自由列表本身被实现为一个大小为 PyTuple_MAXSAVESIZE 的数组,它将指针存储到未使用的元组,其中数组的第n个元素指向NULL(如果没有额外的大小为n的元组可用)或大小为n的回收元组。如果存在可以重用的大小为n的多个不同的元组,则通过将每个元组的第零个入口点指向可以重复使用的下一个元组,将它们链接在一起的链表中。 (由于只有一个长度为零的元组,所以没有读取不存在的第零个元素的风险)。以这种方式,分配器可以存储一些数量的每个大小的元组以供重用。为了确保这不会使用太多的内存,有一个第二个常量 PyTuple_MAXFREELIST )来控制任何一个桶中的这些链接列表的最大长度。然后存在长度为 PyTuple_MAXSAVESIZE 的辅助数组,其存储每个给定长度的元组的链接列表的长度,以便不超过该上限。



总而言之,这是一个非常聪明的实现!



希望这有帮助!


I've been trying to learn how CPython is implemented under the scenes. It's great that Python is high level, but I don't like treating it like a black box.

With that in mind, how are tuples implemented? I've had a look at the source (tupleobject.c), but it's going over my head.

I see that PyTuple_MAXSAVESIZE = 20 and PyTuple_MAXFREELIST = 2000, what is saving and the "free list"? (Will there be a performance difference between tuples of length 20/21 or 2000/2001? What enforces the maximum tuple length?)

解决方案

As a caveat, everything in this answer is based on what I've gleaned from looking over the implementation you linked.

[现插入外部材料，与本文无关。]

(* ===== verification/TxPopulate.v ===== *)
(** * Population

    Before the transactions start, the workers of all machines insert the initial
    entries of the tables: each worker goes over all entries and all replicas, and
    inserts what the mappings make it responsible for.  The insertions of different
    workers interleave in any order. *)

From S2P Require Import Prelude Util City Hots Mappings FixedTable FixedTableInv FixedTableOps FixedTableInit FixedTableSteps.
From S2P Require Import Datastore DatastoreSpec RpcDefs Tx TxWorld TxSpec TxSerial TxSession TxCluster TxStore.
From Stdlib Require Import ZArith Lia Bool FunctionalExtensionality.
From stdpp Require Import base numbers list gmap sets relations.
#[local] Open Scope Z_scope.
Import RpcDefs Tx TxWorld TxSpec TxSerial TxSession TxCluster TxStore.
Import FixedTable FixedTableInv FixedTableOps FixedTableInit FixedTableSteps DatastoreSpec.

Module TxPopulate.

(** ** Definitions *)

Section Loads.

(** Some applications check the size of the values. *)
Context (strict : bool).

(** The insertion of replica [repl_i] of a key by the worker that is responsible for it,
    as the applications do it. *)
Definition load_key (mp : Mappings.t) (t : table) (repl_i key : Z) (val : list byte) : res (Z * table) :=
  let vs := Z.of_nat (length val) in
  _ ← assert_ (vs <=? HOTS_MAX_VALUE);
  _ ← assert_ (negb strict || (vs =? val_size t));
  kh ← ds_keyhash key;
  if negb (Mappings.should_i_populate mp kh repl_i) then Ok (0, t)
  else
    '(out_result, t) ← set_spinlock (Mappings.wrkr_gid mp) kh key val t;
    if decide (out_result = kSuccess) then Ok (1, t) else Err ExitFail.

(** An insertion: the RPC type of the primary, the replica, the key and its value. *)
Record load := mk_load { ld_ty : Z; ld_repl : Z; ld_key : Z; ld_val : list byte }.

Definition run_load (mp : Mappings.t) (ld : load) (st : stores) : res stores :=
  let mn := Mappings.machine_id mp in
  let ty := ld_ty ld + ld_repl ld in
  '(_, t) ← load_key mp (st_table st mn ty) (ld_repl ld) (ld_key ld) (ld_val ld);
  Ok (set_table mn ty t st).

(** The insertions of all workers, each by the number of its worker. *)
Fixpoint run_loads (mps : nat -> Mappings.t) (order : list (nat * load)) (st : stores) : res stores :=
  match order with
  | [] => Ok st
  | (j, ld) :: order => st ← run_load (mps j) ld st; run_loads mps order st
  end.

It seems that the standard implementation of a tuple is simply as an array. However, there are a bunch of optimizations in place to speed things up.

First, if you try to make an empty tuple, CPython instead will hand back a canonical object representing the empty tuple. As a result, it can save on a bunch of allocations that are just allocating a single object.

Next, to avoid allocating a bunch of small objects, CPython recycles memory for many small lists. There is a fixed constant (PyTuple_MAXSAVESIZE) such that all tuples less than this length are eligible to have their space reclaimed. Whenever an object of length less than this constant is deallocated, there is a chance that the memory associated with it will not be freed and instead will be stored in a "free list" (more on that in the next paragraph) based on its size. That way, if you ever need to allocate a tuple of size n and one has previously been allocated and is no longer in use, CPython can just recycle the old array.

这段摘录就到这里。